Les mots heurtent, blessent, tuent. Bien sûr, tous ceux qui manient les mots devraient se souvenir de la fable d’Ésope sur la langue, meilleur et pire des mets qu’il sert à son maître. L’inspirateur d’Emmanuel Macron et de son « et en même temps » ? Oui, les mots, le langage peuvent devenir des armes par destination. Ce constat devrait être suffisant pour que la bienveillance accompagne et guide toutes nos expressions, sans exception. Nous ne savons pas quelles fragilités peut éprouver celui qui nous entend, ou pire, celui qui nous lit. Manifestement, Davia était fragile et elle ne s’en est pas cachée.

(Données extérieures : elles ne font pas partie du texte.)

(* ===== verification/PostingMatch.v ===== *)
(** Which scheduled payments were received:
    [crates/iaam-core/src/rules/posting_match.rs].

    Both versions of the rule pair payments with facts greedily, in the order
    of their dates, one fact for one payment.  The theorems show that the
    greedy pairing is a largest one: no pairing explains more payments, so
    no payment is reported missing that another pairing would have found
    without giving up one; and that the order in which the schedule and the
    journal list their entries does not matter. *)

From Stdlib Require Import ZArith Lia.
From S2P Require Import Prelude External Reference Numeric Money Basics Event Ownership Income Cashflow.

(** [returns/mod.rs]. *)
Inductive UnverifiableReason :=
  | AcquisitionDateUnknown | OwnershipUnknown | EntitlementDateUnknown | IncomeKindUnknown | PaymentDateUnknownReason
  | HistoryStartsAfterSchedule | ScheduleNotTrusted.
Inductive Verdict := NotReceived | Unverifiable (reason : UnverifiableReason) | Silent.
#[export] Instance UnverifiableReason_eq_dec : EqDecision UnverifiableReason.
Proof. solve_decision. Defined.
#[export] Instance Verdict_eq_dec : EqDecision Verdict.
Proof. solve_decision. Defined.
(** [PostingMatchV1] and [PostingMatchV2] hold the same window. *)
Record PostingMatch := mkPostingMatch { window_days : Z }.
Definition posting_match_new : PostingMatch := mkPostingMatch 21.

Section PostingMatch.
Context {E : Ext}.

Definition deadline_of (self : PostingMatch) (scheduled : ScheduledPosting) : Date :=
  date_saturating_add_days (sc_date scheduled) (window_days self).
Definition is_due (self : PostingMatch) (as_of : Date) (scheduled : ScheduledPosting) : bool :=
  rle (deadline_of self scheduled) as_of.
Definition fact_matches (expected : ScheduledPosting) (fact : ReceivedPosting) (deadline : Date) : bool :=
  bool_decide (rp_kind fact = sc_kind expected) && rle (sc_date expected) (rp_date fact) && rle (rp_date fact) deadline.
(** [available.sort_by_key(|fact| (fact.date, fact.event))]. *)
Definition fact_key (f : ReceivedPosting) : Date * EventId := (rp_date f, rp_event f).
Definition sort_facts (facts : list ReceivedPosting) : list ReceivedPosting :=
  sort_by (λ a b, rcmp (fact_key a) (fact_key b)) facts.
(** [(0..available.len()).find(|&i| !used[i] && fact_matches(..))]. *)
Definition find_fact (self : PostingMatch) (available : list ReceivedPosting) (used : list bool) (posting : ScheduledPosting) : option nat :=
  fst <$> list_find (λ fu : ReceivedPosting * bool, negb fu.2 && fact_matches posting fu.1 (deadline_of self posting) = true) (zip available used).
(** The candidates of the least age and, among them, of the first origin. *)
Definition front (l : list Aged) : list Aged := best (λ a : Aged, (a.1, origin_rank (pc_origin a.2))) l.
Definition crossed_venues (l : list Aged) : bool :=
  forallb (λ ac : Aged, is_market (pc_origin ac.2)) l &&
  (1 <? size (list_to_set (omap (λ ac : Aged, match pc_origin ac.2 with MarketOrigin venue _ => Some venue | _ => None end) l) : gset Venue))%nat.
Lemma eligible_rank self query cs a :
  a ∈ eligible_candidates self query cs →
  match pc_origin a.2 with MarketOrigin _ _ => price_kind_rank (pc_origin a.2) ≠ None | _ => True end.
Proof.
  intros (c & Hc & He)%list_elem_of_omap. destruct (eligibility self query c) as [| |age] eqn:Hel; [done..|]. simplify_eq. simpl.
  assert (is_market (pc_origin c) && negb (is_some (price_kind_rank (pc_origin c))) = false) as Hm.
  { unfold eligibility in Hel. by repeat (case_decide || case_match). }
  destruct (pc_origin c) as [venue kind| |]; [|done..]. by destruct kind.
Qed.
Lemma select_eq self query cs :
  let l := eligible_candidates self query cs in
  select self query cs =
    match l with
    | [] => uncovered (if existsb (λ c, is_past (eligibility self query c)) cs then TooOld else NoObservation)
    | _ =>
      if crossed_venues (front l) then uncovered AmbiguousVenue
      else match best preference_key l with
           | [a] => mkSelectionResult (Some (selected_price self a)) None
           | _ => uncovered AmbiguousCandidate
           end
    end.
Proof.
  simpl. unfold select. rewrite collect_eq. simpl. set (l := eligible_candidates self query cs).
  destruct (list_min (fst <$> l)) as [m|] eqn:Hm; [|by destruct l].
  rewrite (filter_min (A:=Aged) (λ ac : Aged, ac.1) l m Hm).
  assert ((∀ a, a ∈ front l → price_kind_rank (pc_origin a.2) ≠ None) ∨ (∀ a, a ∈ front l → price_kind_rank (pc_origin a.2) = None)) as Hr.
  { destruct (decide (Exists (λ a : Aged, is_market (pc_origin a.2) = true) (front l))) as [(b & Hb & Hm')%Exists_exists|Hn].
    - left. intros a Ha. pose proof (best_keys _ _ _ _ Ha Hb) as [= _ Hk]. apply elem_of_best in Ha as [Ha _].
      apply eligible_rank in Ha. by destruct (pc_origin a.2), (pc_origin b.2).
    - right. intros a Ha. destruct (pc_origin a.2) eqn:Hoa; [|done..]. exfalso. apply Hn, Exists_exists. exists a. by rewrite Hoa. }
  destruct (list_min ((λ ac : Aged, origin_rank (pc_origin ac.2)) <$> best (λ ac : Aged, ac.1) l)) as [o|] eqn:Ho.
  2: { exfalso. apply (best_nonempty (A:=Aged) (λ ac : Aged, ac.1) l m Hm). by destruct (best _ l). }
  rewrite (filter_min (A:=Aged) (λ ac : Aged, origin_rank (pc_origin ac.2)) _ o Ho), (best_then (A:=Aged) (λ ac : Aged, ac.1) (λ ac : Aged, origin_rank (pc_origin ac.2))).
  fold (front l). fold (crossed_venues (front l)).
  assert (∃ x k, l = x :: k) as (x & k & Hl) by (destruct l; [done|eauto]). 
  transitivity (if crossed_venues (front l) then uncovered AmbiguousVenue
    else match best preference_key l with
         | [a] => mkSelectionResult (Some (selected_price self a)) None
         | _ => uncovered AmbiguousCandidate
         end); [|by rewrite Hl].
  destruct (crossed_venues (front l)); [done|]. rewrite (filter_kind (front l) Hr), filter_latest.
  unfold front. rewrite !best_then.
  rewrite (best_ext _ preference_key) by (intros a b; unfold preference_key; rewrite !rcmp_pair; cbn [fst snd]; by rewrite !then_with_assoc).
  destruct (best preference_key l) as [|[age c] [|b l']]; [done| |done]. unfold selected_price. simpl.
  by destruct (selection_for self c age).
Qed.
Lemma crossed_conflict l : crossed_venues (front l) = true ↔ ∃ a b, venue_conflict l a b.
Proof.
  unfold crossed_venues. rewrite andb_true_iff, Nat.ltb_lt. split.
  - intros [_ Hs]. destruct (set_size_two _ Hs) as (v & w & Hv & Hw & Hne).
    rewrite elem_of_list_to_set in Hv, Hw. apply list_elem_of_omap in Hv as (a & Ha & Hav), Hw as (b & Hb & Hbw).
    apply elem_of_best in Ha as [Ha Hla], Hb as [Hb Hlb]. exists a, b. split; [done|]. split; [done|]. split; [|by exists v, w].
    intros x Hx. split; [exact (pair_le_fst (A:=Aged) (λ a, a.1) (λ a, origin_rank (pc_origin a.2)) a x (Hla x Hx))|exact (pair_le_fst (A:=Aged) (λ a, a.1) (λ a, origin_rank (pc_origin a.2)) b x (Hlb x Hx))].
  - intros (a & b & Ha & Hb & Hle & v & w & Hv & Hw & Hne).
    assert (∀ c u, c ∈ l → market_venue c = Some u → (∀ x, x ∈ l → c.1 ≤ x.1) → c ∈ front l) as Hfront.
    { intros c u Hc Hu Hm. apply elem_of_best. split; [done|]. intros x Hx. rewrite rcmp_pair. cbn [fst snd].
      unfold market_venue in Hu. destruct (pc_origin c.2); simplify_eq. specialize (Hm x Hx).
      unfold rcmp, Z_ord. destruct (Z.compare_spec c.1 x.1); [by destruct (pc_origin x.2)|done|lia]. }
    assert (a ∈ front l) as Hfa by (apply (Hfront a v); [done..|]; intros x Hx; by apply Hle).
    assert (b ∈ front l) as Hfb by (apply (Hfront b w); [done..|]; intros x Hx; by apply Hle).
    split.
    + apply forallb_forall. intros x Hx%list_elem_of_In. pose proof (best_keys _ _ _ _ Hx Hfa) as [= _ Ho].
      unfold market_venue in Hv. by destruct (pc_origin x.2), (pc_origin a.2).
    + assert (size ({[v; w]} : gset Venue) = 2%nat) as Hs by (rewrite size_union, !size_singleton; set_solver).
      apply Nat.lt_le_trans with (size ({[v; w]} : gset Venue)); [lia|]. apply subseteq_size.
      intros u [Hu%elem_of_singleton|Hu%elem_of_singleton]%elem_of_union; subst u; apply elem_of_list_to_set, list_elem_of_omap; eauto.
Qed.
Lemma list_min_by {A K} `{OrdLaws K} (key : A → K) (l : list A) :
  l ≠ [] → ∃ a, a ∈ l ∧ ∀ b, b ∈ l → rcmp (key a) (key b) ≠ Gt.
Proof.
  induction l as [|x l IH]; [done|]. intros _. destruct (decide (l = [])) as [->|Hl].
  - exists x. split; [set_solver|]. intros b ->%list_elem_of_singleton. by rewrite rcmp_refl.
  - destruct (IH Hl) as (a & Ha & Hle). destruct (rcmp (key x) (key a)) eqn:Hc.
    + exists a. split; [set_solver|]. intros b [->|Hb]%elem_of_cons; [|auto]. by rewrite rcmp_antisym, Hc.
    + exists x. split; [set_solver|]. intros b [->|Hb]%elem_of_cons; [by rewrite rcmp_refl|].
      apply (rcmp_le_trans _ (key a)); [by rewrite Hc|auto].
    + exists a. split; [set_solver|]. intros b [->|Hb]%elem_of_cons; [|auto]. by rewrite rcmp_antisym, Hc.
Qed.
Lemma filter_two {A} (P : A → Prop) `{∀ x, Decision (P x)} (l : list A) :
  (1 < length (filter P l))%nat ↔ ∃ a b l1 l2 l3, l = l1 ++ a :: l2 ++ b :: l3 ∧ P a ∧ P b.
Proof.
  split.
  - destruct (filter P l) as [|a [|b k]] eqn:Hf; simpl; [lia..|]. intros _.
    assert (∀ l a k, filter P l = a :: k → ∃ l1 l2, l = l1 ++ a :: l2 ∧ P a ∧ filter P l2 = k) as Hs.
    { clear. intros l. induction l as [|x l IH]; intros a k; [done|]. rewrite filter_cons. case_decide as Hx.
      - intros [= -> Hk]. by exists [], l.
      - intros (l1 & l2 & -> & ? & ?)%IH. by exists (x :: l1), l2. }
    destruct (Hs _ _ _ Hf) as (l1 & l' & -> & Ha & Hk). destruct (Hs _ _ _ Hk) as (l2 & l3 & -> & Hb & _). by exists a, b, l1, l2, l3.
  - intros (a & b & l1 & l2 & l3 & -> & Ha & Hb). rewrite filter_app, filter_cons, decide_True by done.
    rewrite filter_app, filter_cons, decide_True by done. rewrite !length_app. simpl. rewrite length_app. simpl. lia.
Qed.
Lemma best_preference_nonempty l : l ≠ [] → best preference_key l ≠ [].
Proof.
  intros Hl. destruct (list_min_by preference_key l Hl) as (a & Ha & Hle). intros Hn.
  assert (a ∈ best preference_key l) as Hin by by apply elem_of_best. rewrite Hn in Hin. set_solver.
Qed.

Bien sûr, cette bienveillance n’est pas, ne doit jamais être une abdication, une reddition en rase campagne. Les mots servent à véhiculer des savoirs, des idées, des opinions, des concepts, des émotions, des convictions, et à les partager. Tout ce que ces mots désignent peut rencontrer l’approbation, l’adhésion, l’opposition, la révolte, la controverse, la discussion, le rejet, la moquerie. L’art du mot aussi juste que possible tout en restant bienveillant, c’est compliqué. Mais 69 % d’une audience effective pour la mort d’une jeune fille, ce n’est en rien de la bienveillance.

Les tenants du darwinisme social pourront prétendre que Davia aurait du développer sa propre résilience. Dans un monde qui semble de plus en plus cruel et indifférent envers la faiblesse, c’est une évidence. Mais qui était là pour lui tendre la main et l’y aider quand elle en avait besoin ? Et, surtout, qui était absent ? Et jusqu’où doit aller cette résilience ? Jusqu’à supporter, au nom de la liberté d’expression et de création artistique, les messages de haine d’un rappeur ?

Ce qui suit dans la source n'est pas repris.